[Data extracted from a collection]
--------------------------------------------------
(** C17: logout ends exactly the caller's own session.  Given a token it answers
    200 exactly for a valid one, not yet blacklisted, of the authenticated
    user, while the blacklist can be written; it then blacklists that token and
    nothing else, so a refresh or another logout with it is refused from then
    on.  An invalid or blacklisted token, one of another user, one whose user
    id is text that is no number, and a blacklist that cannot be written are
    answered 401; a token without a user id, or with one that is neither text
    nor a number, escapes as a [KeyError] or [TypeError]; no token is answered
    400.  None of these writes anything. *)
Theorem logout_own_session decode down users mint rid me_ raw s :
  let out := logout decode down rid me_ in
  let refused := (Ok (bad_token rid), s) in
  out None s = (Ok (token_required rid), s) /\
  (truthy raw = false -> out (Some raw) s = (Ok (token_required rid), s)) /\
  (truthy raw = true ->
   match decode raw with
   | None => out (Some raw) s = refused
   | Some t =>
       if decide (t_jti t ∈ ts_black s) then out (Some raw) s = refused
       else match token_user_id t with
       | Raise e => exists cls msg, e = Builtin cls msg /\
           (cls = "ValueError" /\ out (Some raw) s = refused \/
            cls ∈ ["KeyError"; "TypeError"] /\ out (Some raw) s = (Raise e, s))
       | Ok uid =>
           if decide (uid = me_) then
             if down t then out (Some raw) s = refused
             else exists s', out (Some raw) s = (Ok (success_response rid VNone "Successfully logged out." 200), s') /\
               s' = TokenState ({[t_jti t]} ∪ ts_black s) (ts_minted s) /\
               token_refresh decode down users mint rid (Some raw) s' = (Ok (bad_token rid), s') /\
               out (Some raw) s' = (Ok (bad_token rid), s')
           else out (Some raw) s = refused
       end
   end).
Proof.
  intros out refused. unfold out, refused, logout, token_refresh.
  split; [done|]. split; [by intros ->|]. intros Hraw. rewrite Hraw. cbn [negb].
  unfold catching, RefreshToken, get_state, mbind, act_bind, token_error, raise, lift_result.
  destruct (decode raw) as [t|] eqn:Hd; [|done].
  destruct (decide (t_jti t ∈ ts_black s)) as [Hin|Hin].
  { by rewrite bool_decide_eq_true_2. }
  rewrite bool_decide_eq_false_2 by done. unfold mret, act_ret. cbn beta iota.
  destruct (token_user_id t) as [uid|e] eqn:Hu; cbn beta iota.
  - destruct (decide (uid = me_)) as [->|Hne]; [|by rewrite bool_decide_eq_false_2].
    rewrite bool_decide_eq_true_2 by done. cbn [negb].
    unfold blacklist, token_error, raise, modify. destruct (down t) eqn:Hdn; [done|].
    eexists. split_and!; try done; cbn [ts_black]; by rewrite bool_decide_eq_true_2 by set_solver.
  - destruct (token_user_id_raises t e Hu) as (cls & msg & -> & Hc). exists cls, msg. split; [done|].
    rewrite !elem_of_cons, elem_of_nil in Hc. destruct Hc as [->|[->|[->|[]]]]; [right|by left|right];
      (split; [rewrite !elem_of_cons; tauto|done]).
Qed.

Lemma logout_own_session_witness :
  (logout sample_decode (fun _ => false) None 4 (Some (VStr "t1")) (TokenState ∅ [])) =
    (Ok (bad_token None), TokenState ∅ []) /\
  exists s', logout sample_decode (fun _ => false) None 3 (Some (VStr "t1")) (TokenState ∅ []) =
    (Ok (success_response None VNone "Successfully logged out." 200), s').
Proof.
  assert (Hfree : "jti-1" ∉ (∅ : gset string)) by apply not_elem_of_empty.
  split.
  - destruct (logout_own_session sample_decode (fun _ => false) sample_users sample_mint None 4
      (VStr "t1") (TokenState ∅ [])) as (_ & _ & H). specialize (H eq_refl).
    change (sample_decode (VStr "t1")) with (Some (RToken "jti-1" (Some (ClStr "3")))) in H.
    cbn [t_jti ts_black] in H. rewrite decide_False in H by exact Hfree. exact H.
  - destruct (logout_own_session sample_decode (fun _ => false) sample_users sample_mint None 3
      (VStr "t1") (TokenState ∅ [])) as (_ & _ & H). specialize (H eq_refl).
    change (sample_decode (VStr "t1")) with (Some (RToken "jti-1" (Some (ClStr "3")))) in H.
    cbn [t_jti ts_black] in H. rewrite decide_False in H by exact Hfree.
    destruct H as (s' & H & _). exists s'. exact H.
Defined.

(** The redirect allow-list fails closed: the provider is called only with a
    listed URI, and never when no list is configured. *)
Lemma google_post_listed {A} fields allowed (super_post : string -> result py_exn A) d a :
  google_post fields allowed super_post d = Ok a ->
  exists l uri, allowed = Some l /\ uri ∈ l /\ super_post uri = Ok a.
Proof.
  unfold google_post. intros (v & _ & (uri & Hv & Hs)%result_bind_ok)%result_bind_ok.
  unfold validate_redirect_uri in Hv. destruct allowed as [[|u l]|]; [done| |done].
  change (default [] (Some (u :: l))) with (u :: l) in Hv. cbv iota in Hv.
  destruct (str_in (default "" (od_get "redirect_uri" v)) (u :: l)) eqn:E; [|done]. injection Hv as <-.
  apply str_in_spec in E. eauto.
Qed.

(** ** Profile updates *)

(** The fields the serializer leaves writable are those the service takes. *)
Lemma writable_fields :
  filter (fun f => f ∉ UserSerializer_read_only_fields) UserSerializer_fields ≡ₚ UPDATABLE_PROFILE_FIELDS.
Proof.
  change (["first_name"; "last_name"; "timezone"] ≡ₚ ["timezone"; "first_name"; "last_name"]).
  rewrite (Permutation_app_comm ["first_name"; "last_name"] ["timezone"]). done.
Qed.

Lemma profile_fields_get (d : data) f :
  od_get f (profile_fields d) = if decide (f ∈ UPDATABLE_PROFILE_FIELDS) then od_get f d else None.
Proof.
  unfold profile_fields. induction d as [|[k v] d IH]; [by destruct (decide _)|].
  rewrite filter_cons. cbn [fst].
  destruct (decide (k ∈ UPDATABLE_PROFILE_FIELDS)) as [Hk|Hk]; cbn [od_get];
    destruct (decide (k = f)) as [->|Hne]; rewrite ?IH;
    destruct (decide (f ∈ UPDATABLE_PROFILE_FIELDS)); done.
Qed.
--------------------------------------------------
● TASK OBJECTIVE: Transcribe, exactly and without additions, the lines of the records above, beginning with the line that contains "s' = TokenState" and ending with the line that contains "(logout sample_decode (fun", both included.

● YOUR RESPONSE:
               s' = TokenState ({[t_jti t]} ∪ ts_black s) (ts_minted s) /\
               token_refresh decode down users mint rid (Some raw) s' = (Ok (bad_token rid), s') /\
               out (Some raw) s' = (Ok (bad_token rid), s')
           else out (Some raw) s = refused
       end
   end).
Proof.
  intros out refused. unfold out, refused, logout, token_refresh.
  split; [done|]. split; [by intros ->|]. intros Hraw. rewrite Hraw. cbn [negb].
  unfold catching, RefreshToken, get_state, mbind, act_bind, token_error, raise, lift_result.
  destruct (decode raw) as [t|] eqn:Hd; [|done].
  destruct (decide (t_jti t ∈ ts_black s)) as [Hin|Hin].
  { by rewrite bool_decide_eq_true_2. }
  rewrite bool_decide_eq_false_2 by done. unfold mret, act_ret. cbn beta iota.
  destruct (token_user_id t) as [uid|e] eqn:Hu; cbn beta iota.
  - destruct (decide (uid = me_)) as [->|Hne]; [|by rewrite bool_decide_eq_false_2].
    rewrite bool_decide_eq_true_2 by done. cbn [negb].
    unfold blacklist, token_error, raise, modify. destruct (down t) eqn:Hdn; [done|].
    eexists. split_and!; try done; cbn [ts_black]; by rewrite bool_decide_eq_true_2 by set_solver.
  - destruct (token_user_id_raises t e Hu) as (cls & msg & -> & Hc). exists cls, msg. split; [done|].
    rewrite !elem_of_cons, elem_of_nil in Hc. destruct Hc as [->|[->|[->|[]]]]; [right|by left|right];
      (split; [rewrite !elem_of_cons; tauto|done]).
Qed.

Lemma logout_own_session_witness :
  (logout sample_decode (fun _ => false) None 4 (Some (VStr "t1")) (TokenState ∅ [])) =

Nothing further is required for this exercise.